[Collected data entries]
****************
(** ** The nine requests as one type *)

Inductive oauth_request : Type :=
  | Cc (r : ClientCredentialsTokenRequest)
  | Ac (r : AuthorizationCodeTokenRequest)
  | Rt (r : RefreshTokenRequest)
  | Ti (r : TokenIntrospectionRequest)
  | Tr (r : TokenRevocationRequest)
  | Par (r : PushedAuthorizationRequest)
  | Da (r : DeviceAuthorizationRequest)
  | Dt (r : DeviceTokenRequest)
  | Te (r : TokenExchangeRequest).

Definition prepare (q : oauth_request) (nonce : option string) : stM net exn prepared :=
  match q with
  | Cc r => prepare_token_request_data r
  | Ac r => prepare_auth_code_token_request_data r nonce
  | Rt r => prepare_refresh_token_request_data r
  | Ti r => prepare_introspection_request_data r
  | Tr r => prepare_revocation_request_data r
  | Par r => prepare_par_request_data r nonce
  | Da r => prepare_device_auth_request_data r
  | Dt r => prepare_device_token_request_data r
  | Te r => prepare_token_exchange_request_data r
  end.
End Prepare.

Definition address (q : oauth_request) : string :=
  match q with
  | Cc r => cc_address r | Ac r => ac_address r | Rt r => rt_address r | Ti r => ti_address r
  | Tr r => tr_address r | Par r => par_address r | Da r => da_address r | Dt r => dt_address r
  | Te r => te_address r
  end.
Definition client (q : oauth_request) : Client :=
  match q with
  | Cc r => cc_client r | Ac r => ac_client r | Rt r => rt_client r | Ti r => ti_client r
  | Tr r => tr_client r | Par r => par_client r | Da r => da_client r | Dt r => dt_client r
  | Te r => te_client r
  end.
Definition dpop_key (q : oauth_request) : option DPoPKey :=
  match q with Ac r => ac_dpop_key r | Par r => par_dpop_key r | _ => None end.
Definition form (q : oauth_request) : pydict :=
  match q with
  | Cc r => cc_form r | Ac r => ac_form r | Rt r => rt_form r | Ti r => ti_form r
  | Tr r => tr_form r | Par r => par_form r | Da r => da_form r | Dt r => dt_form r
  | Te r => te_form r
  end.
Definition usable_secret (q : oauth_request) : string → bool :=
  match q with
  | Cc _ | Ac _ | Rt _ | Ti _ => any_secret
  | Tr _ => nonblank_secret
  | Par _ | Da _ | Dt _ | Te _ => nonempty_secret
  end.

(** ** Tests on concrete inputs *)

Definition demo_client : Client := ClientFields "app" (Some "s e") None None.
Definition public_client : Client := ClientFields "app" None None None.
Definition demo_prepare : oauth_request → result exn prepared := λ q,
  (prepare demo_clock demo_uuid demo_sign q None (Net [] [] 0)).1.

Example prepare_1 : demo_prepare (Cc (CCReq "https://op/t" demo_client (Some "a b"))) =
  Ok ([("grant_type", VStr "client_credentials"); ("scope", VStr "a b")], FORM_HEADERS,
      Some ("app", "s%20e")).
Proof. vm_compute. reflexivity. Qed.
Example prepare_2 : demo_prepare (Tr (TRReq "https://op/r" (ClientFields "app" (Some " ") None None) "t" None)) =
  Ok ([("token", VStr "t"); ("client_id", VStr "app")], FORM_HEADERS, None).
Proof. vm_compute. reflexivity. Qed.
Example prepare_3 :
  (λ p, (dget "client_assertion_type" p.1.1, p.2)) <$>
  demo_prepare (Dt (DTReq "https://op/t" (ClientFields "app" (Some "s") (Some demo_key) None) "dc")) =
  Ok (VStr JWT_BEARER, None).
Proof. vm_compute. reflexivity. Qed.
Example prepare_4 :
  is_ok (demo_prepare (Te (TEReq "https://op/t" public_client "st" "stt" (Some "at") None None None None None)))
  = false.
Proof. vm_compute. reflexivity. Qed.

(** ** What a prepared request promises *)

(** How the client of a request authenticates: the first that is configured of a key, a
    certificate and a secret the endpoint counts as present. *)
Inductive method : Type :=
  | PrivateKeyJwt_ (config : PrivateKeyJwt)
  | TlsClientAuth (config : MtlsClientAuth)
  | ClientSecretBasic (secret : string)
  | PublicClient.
****************
• **Work task**:
Say every entry again, exactly as it reads.

• **Your solution**:
(** ** The nine requests as one type *)

Inductive oauth_request : Type :=
  | Cc (r : ClientCredentialsTokenRequest)
  | Ac (r : AuthorizationCodeTokenRequest)
  | Rt (r : RefreshTokenRequest)
  | Ti (r : TokenIntrospectionRequest)
  | Tr (r : TokenRevocationRequest)
  | Par (r : PushedAuthorizationRequest)
  | Da (r : DeviceAuthorizationRequest)
  | Dt (r : DeviceTokenRequest)
  | Te (r : TokenExchangeRequest).

Definition prepare (q : oauth_request) (nonce : option string) : stM net exn prepared :=
  match q with
  | Cc r => prepare_token_request_data r
  | Ac r => prepare_auth_code_token_request_data r nonce
  | Rt r => prepare_refresh_token_request_data r
  | Ti r => prepare_introspection_request_data r
  | Tr r => prepare_revocation_request_data r
  | Par r => prepare_par_request_data r nonce
  | Da r => prepare_device_auth_request_data r
  | Dt r => prepare_device_token_request_data r
  | Te r => prepare_token_exchange_request_data r
  end.
End Prepare.

Definition address (q : oauth_request) : string :=
  match q with
  | Cc r => cc_address r | Ac r => ac_address r | Rt r => rt_address r | Ti r => ti_address r
  | Tr r => tr_address r | Par r => par_address r | Da r => da_address r | Dt r => dt_address r
  | Te r => te_address r
  end.
Definition client (q : oauth_request) : Client :=
  match q with
  | Cc r => cc_client r | Ac r => ac_client r | Rt r => rt_client r | Ti r => ti_client r
  | Tr r => tr_client r | Par r => par_client r | Da r => da_client r | Dt r => dt_client r
  | Te r => te_client r
  end.
Definition dpop_key (q : oauth_request) : option DPoPKey :=
  match q with Ac r => ac_dpop_key r | Par r => par_dpop_key r | _ => None end.
Definition form (q : oauth_request) : pydict :=
  match q with
  | Cc r => cc_form r | Ac r => ac_form r | Rt r => rt_form r | Ti r => ti_form r
  | Tr r => tr_form r | Par r => par_form r | Da r => da_form r | Dt r => dt_form r
  | Te r => te_form r
  end.
Definition usable_secret (q : oauth_request) : string → bool :=
  match q with
  | Cc _ | Ac _ | Rt _ | Ti _ => any_secret
  | Tr _ => nonblank_secret
  | Par _ | Da _ | Dt _ | Te _ => nonempty_secret
  end.

(** ** Tests on concrete inputs *)

Definition demo_client : Client := ClientFields "app" (Some "s e") None None.
Definition public_client : Client := ClientFields "app" None None None.
Definition demo_prepare : oauth_request → result exn prepared := λ q,
  (prepare demo_clock demo_uuid demo_sign q None (Net [] [] 0)).1.

Example prepare_1 : demo_prepare (Cc (CCReq "https://op/t" demo_client (Some "a b"))) =
  Ok ([("grant_type", VStr "client_credentials"); ("scope", VStr "a b")], FORM_HEADERS,
      Some ("app", "s%20e")).
Proof. vm_compute. reflexivity. Qed.
Example prepare_2 : demo_prepare (Tr (TRReq "https://op/r" (ClientFields "app" (Some " ") None None) "t" None)) =
  Ok ([("token", VStr "t"); ("client_id", VStr "app")], FORM_HEADERS, None).
Proof. vm_compute. reflexivity. Qed.
Example prepare_3 :
  (λ p, (dget "client_assertion_type" p.1.1, p.2)) <$>
  demo_prepare (Dt (DTReq "https://op/t" (ClientFields "app" (Some "s") (Some demo_key) None) "dc")) =
  Ok (VStr JWT_BEARER, None).
Proof. vm_compute. reflexivity. Qed.
Example prepare_4 :
  is_ok (demo_prepare (Te (TEReq "https://op/t" public_client "st" "stt" (Some "at") None None None None None)))
  = false.
Proof. vm_compute. reflexivity. Qed.

(** ** What a prepared request promises *)

(** How the client of a request authenticates: the first that is configured of a key, a
    certificate and a secret the endpoint counts as present. *)
Inductive method : Type :=
  | PrivateKeyJwt_ (config : PrivateKeyJwt)
  | TlsClientAuth (config : MtlsClientAuth)
  | ClientSecretBasic (secret : string)
  | PublicClient.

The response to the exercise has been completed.